Jane notes that “for a publisher, it’s tough.” You’ve got to play with big corporations, but their heart is with the indies and booksellers. Matt Haig, for one, is going around almost every one in the land in his upcoming tour.
An audience member notes that books are a prime product and immediately discounted: “What on earth are we doing?” gains applause. “We are nuts.” He adds that if you don’t like it, don’t do it.
Elaine adds that WordPower doesn’t discount instore. Shops have the choice and stock. “We try to have more voices and being a welcoming shop.” She notes there’s a ready made radical book tour should any publisher want one around the UK, but most seem to ignore the option.
Alban Books’ Johnny Gallant adds that the previous day he happily spent £4.99 on a card, but people wonder about £8.99 for a book. He also questions if he is naive in thinking that the cliche of the struggling author comes from people viewing a peak as a golden era, when it’s since levelled out?

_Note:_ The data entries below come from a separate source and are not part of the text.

(** *** Properties of the worker *)

(** C1. Whatever the interleaving of the producers' puts with the worker's
    passes through its loop, the commands put are handled in the order of
    the puts, one at a time, each on the database the one before it left:
    at any moment what was handled is a prefix of what was put and the rest
    is queued in order; once the worker has caught up, all of them have been
    handled in that order. *)
Theorem fifo_single_consumer schedule db :
  forallb is_command (puts schedule) = true →
  (∃ handled,
      puts schedule = handled ++ _requests (run schedule (new_helper db)) ∧
      (history (run schedule (new_helper db)),
       ovn_nbdb (run schedule (new_helper db))) = in_order handled db) ∧
  _requests (_request_handler (run schedule (new_helper db))) = [] ∧
  (history (_request_handler (run schedule (new_helper db))),
   ovn_nbdb (_request_handler (run schedule (new_helper db))))
  = in_order (puts schedule) db.
Proof.
  intros Hall.
  destruct (run_invariant schedule (new_helper db))
    as (Ha & _ & handled & Hq & Hh & Hdb); [done..|].
  simpl in Hq, Hh, Hdb. split.
  - exists handled. split; [done|].
    rewrite Hh, Hdb. by destruct (in_order handled db).
  - rewrite _request_handler_commands; [|done|].
    + simpl. split; [done|].
      rewrite Hq, in_order_app, Hh, Hdb. done.
    + rewrite Hq, forallb_app in Hall.
      by apply andb_true_iff in Hall as [_ ?].
Qed.

(** C4. When the handler of command B raises, the worker catches the
    exception in its loop and logs it, stays alive, and on its next pass
    takes command C and dispatches it; a pass ends the thread only on an
    exit request. *)
Theorem handler_exception_is_caught
    h B C rest (handler : request_info → M unit) info e db' :
  _helper_thread_alive h = true →
  _requests h = B :: C :: rest →
  is_command B = true →
  is_command C = true →
  func_maps !! req_type B = Some handler →
  req_info B = Some info →
  handler info (ovn_nbdb h) = (Raise e, db') →
  (_helper_thread_alive (iteration h) = true ∧
   _requests (iteration h) = C :: rest ∧
   history (iteration h) = history h ++ [Processed B (Logged e)]) ∧
  (_helper_thread_alive (iteration (iteration h)) = true ∧
   _requests (iteration (iteration h)) = rest ∧
   history (iteration (iteration h))
   = history h ++ [Processed B (Logged e);
                   Processed C (dispatch C (ovn_nbdb (iteration h))).1] ∧
   ovn_nbdb (iteration (iteration h))
   = (dispatch C (ovn_nbdb (iteration h))).2) ∧
  (∀ h0, _helper_thread_alive h0 = true →
         _helper_thread_alive (iteration h0) = false
         ↔ ∃ x q, _requests h0 = x :: q ∧ req_type x = REQ_TYPE_EXIT).
Proof.
  intros Ha Hq HB HC Hf Hi He.
  assert (dispatch B (ovn_nbdb h) = (Logged e, db')) as HdB.
  { unfold helper.dispatch. rewrite Hf, Hi, bind_item_some. by rewrite He. }
  rewrite (iteration_command _ _ _ Ha Hq HB), HdB. simpl.
  split; [done|]. split.
  - rewrite (iteration_command _ C rest); [|done..]. simpl.
    by rewrite <- app_assoc.
  - intros h0 Ha0. unfold helper.iteration. rewrite Ha0.
    destruct (_requests h0) as [|x q].
    + rewrite Ha0. split; [done|]. by intros (? & ? & ? & _).
    + destruct (String.eqb (req_type x) REQ_TYPE_EXIT) eqn:Ex.
      * simpl. split; [|done]. intros _. exists x, q.
        by apply String.eqb_eq in Ex.
      * destruct (dispatch x (ovn_nbdb h0)). simpl.
        split; [done|]. intros (x' & q' & [= <- <-] & Hx).
        apply String.eqb_neq in Ex. done.
Qed.

(** C5. [shutdown] puts the exit request on the same queue and joins the
    worker before it stops the connection: every command put before the
    call is handled, in order, before the worker ends its loop, and the
    connection is stopped after that; [join] returns. *)
Theorem shutdown_drains_queue schedule db :
  forallb is_command (puts schedule) = true →
  ∃ h',
    shutdown (run schedule (new_helper db)) = Some h' ∧
    history h'
    = (in_order (puts schedule) db).1 ++ [Exited; ConnectionStopped] ∧
    ovn_nbdb h' = (in_order (puts schedule) db).2 ∧
    _requests h' = [] ∧
    _helper_thread_alive h' = false ∧
    ovn_nbdb_started h' = false.
Proof.
  intros Hall.
  destruct (run_invariant schedule (new_helper db))
    as (Ha & _ & handled & Hq & Hh & Hdb); [done..|].
  simpl in Hq, Hh, Hdb.
  assert (forallb is_command (_requests (run schedule (new_helper db))) = true)
    as Hrest.
  { rewrite Hq, forallb_app in Hall. by apply andb_true_iff in Hall as [_ ?]. }
  unfold helper.shutdown, helper._request_handler. simpl. rewrite Ha.
  rewrite (run_loop_until_exit _ exit_request []); [|done..]. simpl.
  eexists. split; [done|]. simpl.
  rewrite Hq, in_order_app, Hh, Hdb. simpl.
  by rewrite <- !app_assoc.
Qed.

(** C9. A dequeued request whose type is neither the exit type nor one of
    the three types of the table is dropped: no handler runs, nothing is
    logged, the store is as before, and the worker goes on with the rest
    of the queue. *)
Theorem unknown_request_type_is_discarded h r rest :
  _helper_thread_alive h = true →
  _requests h = r :: rest →
  req_type r ≠ REQ_TYPE_EXIT →
  req_type r ≠ REQ_TYPE_CREATE_ROUTER_ASSOC →
  req_type r ≠ REQ_TYPE_DELETE_ROUTER_ASSOC →
  req_type r ≠ REQ_TYPE_ADD_ROUTER_INTERFACE →
  func_maps !! req_type r = None ∧
  iteration h
  = {| _requests := rest; _helper_thread_alive := true;
       ovn_nbdb := ovn_nbdb h;
       ovn_nbdb_started := ovn_nbdb_started h;
       history := history h ++ [Processed r NoHandler] |}.
Proof.
  intros Ha Hq Hx H1 H2 H3.
  pose proof (func_maps_unknown _ H1 H2 H3) as Hnone.
  split; [done|].
  rewrite (iteration_command _ _ _ Ha Hq).
  - unfold helper.dispatch. by rewrite Hnone.
  - unfold is_command. by apply negb_true_iff, String.eqb_neq.
Qed.

End WorkerFacts.

(** ** The driver *)

Lemma py_in_supported v :
  py_in v OVN_SUPPORTED_BGPVPN_TYPES = true ↔ v = PStr "l3".
Proof.
  unfold py_in, OVN_SUPPORTED_BGPVPN_TYPES. simpl. rewrite orb_false_r.
  destruct v as [|b|n|s|l]; simpl; try by split.
  rewrite String.eqb_eq. split; congruence.
Qed.

(** When the precommit checks pass: none of the five attributes is true in
    Python's sense, and the type is ['l3']. *)
Lemma _common_precommit_checks_ok_iff bgpvpn :
  _common_precommit_checks bgpvpn = Ok () ↔
  truthy (dict_get bgpvpn "route_distinguishers") = false ∧
  truthy (dict_get bgpvpn "route_targets") = false ∧
  truthy (dict_get bgpvpn "import_targets") = false ∧
  truthy (dict_get bgpvpn "export_targets") = false ∧
  truthy (dict_get bgpvpn "local_pref") = false ∧
  dict_get bgpvpn "type" = PStr "l3".
Proof.
  unfold _common_precommit_checks. rewrite <- py_in_supported.
  destruct (truthy (dict_get bgpvpn "route_distinguishers"));
    [by split; [|intros (? & _)]|].
  destruct (truthy (dict_get bgpvpn "route_targets"));
    [by split; [|intros (_ & ? & _)]|].
  destruct (truthy (dict_get bgpvpn "import_targets"));
    [by split; [|intros (_ & _ & ? & _)]|].
  destruct (truthy (dict_get bgpvpn "export_targets"));
    [by split; [|intros (_ & _ & _ & ? & _)]|].
  destruct (truthy (dict_get bgpvpn "local_pref"));
    [by split; [|intros (_ & _ & _ & _ & ? & _)]|].
  destruct (py_in (dict_get bgpvpn "type") OVN_SUPPORTED_BGPVPN_TYPES); simpl.
  - done.
  - by split; [|intros (_ & _ & _ & _ & _ & ?)].
Qed.

(** The error raised names the first attribute, in the order of the checks,
    that is true in Python's sense. *)
Lemma _common_precommit_checks_local_pref bgpvpn :
  truthy (dict_get bgpvpn "route_distinguishers") = false →
  truthy (dict_get bgpvpn "route_targets") = false →
  truthy (dict_get bgpvpn "import_targets") = false →
  truthy (dict_get bgpvpn "export_targets") = false →
  truthy (dict_get bgpvpn "local_pref") = true →
  _common_precommit_checks bgpvpn
  = Raise (BGPVPNLocalPrefNotSupported OVN_DRIVER_NAME).
Proof.
  intros H1 H2 H3 H4 H5. unfold _common_precommit_checks.
  by rewrite H1, H2, H3, H4, H5.
Qed.

(** C6. A bgpvpn of type ['l3'] whose [local_pref] is set to [0] passes the
    precommit checks of create and of update: [0] is false in Python's
    sense, so the test on [local_pref] does not fire, although the
    attribute is set and the driver does not support it. *)
Theorem precommit_accepts_local_pref_zero ctx old_bgpvpn h :
  sample.bgpvpn_local_pref_0 !! "local_pref" = Some (PInt 0) ∧
  _common_precommit_checks sample.bgpvpn_local_pref_0 = Ok () ∧
  create_bgpvpn_precommit ctx sample.bgpvpn_local_pref_0 h = (Ok (), h) ∧
  update_bgpvpn_precommit ctx old_bgpvpn sample.bgpvpn_local_pref_0 h
  = (Ok (), h).
Proof. by vm_compute. Qed.

Section DriverFacts.

Variable get_bgpvpns : context → bgpvpn_filters → result (list dict).

Local Abbreviation registry_router_interface_created :=
  (registry_router_interface_created get_bgpvpns).

(** C8. For a router-interface notification that carries its port: when
    the lookup of the router's BGPVPNs returns the empty list, the callback
    returns with the helper as it was, queue and store; when it returns at
    least one BGPVPN, the callback puts exactly one [add_router_interface]
    request, with the id of the new port and the first BGPVPN of the
    lookup. *)
Theorem router_interface_created_enqueues payload port h :
  payload_metadata payload !! "port" = Some port →
  match get_bgpvpns (payload_context payload)
          {| routers := [payload_resource_id payload] |} with
  | Ok [] => registry_router_interface_created payload h = (None, h)
  | Ok (bgpvpn0 :: _) =>
      registry_router_interface_created payload h
      = (None,
         add_request
           {| req_type := REQ_TYPE_ADD_ROUTER_INTERFACE;
              req_info := Some {| info_context := None;
                                  info_router_association := None;
                                  info_bgpvpn := Some bgpvpn0;
                                  info_port_id := Some (dict_get port "id") |} |}
           h)
  | Raise e => registry_router_interface_created payload h = (Some e, h)
  end.
Proof.
  intros Hport.
  unfold ovn.registry_router_interface_created, router_interface_created_body.
  rewrite Hport.
  by destruct (get_bgpvpns _ _) as [[|bgpvpn0 bgpvpns]|e].
Qed.

End DriverFacts.

(** ** The theorems at the sample data *)

Local Abbreviation s_create_router_assoc :=
  (create_router_assoc sample.get_ports sample.ROUTER_PORT_OWNERS sample.bgp_as).
Local Abbreviation s_delete_router_assoc :=
  (delete_router_assoc sample.get_ports sample.ROUTER_PORT_OWNERS).
Local Abbreviation s_add_router_interface :=
  (add_router_interface sample.bgp_as).
Local Abbreviation s_router_ports :=
  (sample.get_ports sample.ctx
     (router_port_filters sample.ROUTER_PORT_OWNERS (PStr "router-1"))).
Local Abbreviation s_run :=
  (run sample.get_ports sample.ROUTER_PORT_OWNERS sample.bgp_as).
Local Abbreviation s_iteration :=
  (iteration sample.get_ports sample.ROUTER_PORT_OWNERS sample.bgp_as).
Local Abbreviation s_request_handler :=
  (_request_handler sample.get_ports sample.ROUTER_PORT_OWNERS sample.bgp_as).
Local Abbreviation s_in_order :=
  (in_order sample.get_ports sample.ROUTER_PORT_OWNERS sample.bgp_as).
Local Abbreviation s_dispatch :=
  (dispatch sample.get_ports sample.ROUTER_PORT_OWNERS sample.bgp_as).
Local Abbreviation s_shutdown :=
  (shutdown sample.get_ports sample.ROUTER_PORT_OWNERS sample.bgp_as).

Lemma fifo_single_consumer_witness :
  (∃ handled,
      puts sample.schedule
      = handled ++ _requests (s_run sample.schedule (new_helper sample.db0)) ∧
      (history (s_run sample.schedule (new_helper sample.db0)),
       ovn_nbdb (s_run sample.schedule (new_helper sample.db0)))
      = s_in_order handled sample.db0) ∧
  _requests (s_request_handler
               (s_run sample.schedule (new_helper sample.db0))) = [] ∧
  (history (s_request_handler
              (s_run sample.schedule (new_helper sample.db0))),
   ovn_nbdb (s_request_handler
               (s_run sample.schedule (new_helper sample.db0))))
  = s_in_order (puts sample.schedule) sample.db0.
Proof.
  apply (fifo_single_consumer sample.get_ports sample.ROUTER_PORT_OWNERS
           sample.bgp_as sample.schedule sample.db0).
  reflexivity.
Defined.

Freight’s Adrian Searle notes that three novelists from Glasgow’s Creative Writing course that he knows all have gone on to get advances upwards of £130k, so the money is still there.
Another attendee feels the prices are set by Amazon and supermarkets who can make their money elsewhere. He claims it’s madness that the retailers have the power, it’s a symbol that they can sell products cheap, regardless of the brand. They’re devaluing our key product. Sony and BMW have a good strategy, which publishers should try: Cut off supply to those who undersell their product. It will maintain quality and integrity.
At some point, a reference to Harry Potter’s inflated prices to counter discounts is raised, but is countered by an attendee who ends up with the final word: “The price is not controlled by publishers. Harry Potter, post-book three, had no extra discount given” and it made no difference whatsoever. She refers to the fact that one year Smiths didn’t price promote as much and started again the next year, as that had altered consumer-perception of them.
Too little time for a diverse, sometimes heated, discussion on many ins and outs of publishing. Interesting points raised and a lot of views held across the room, if only there had been more time to really get into it.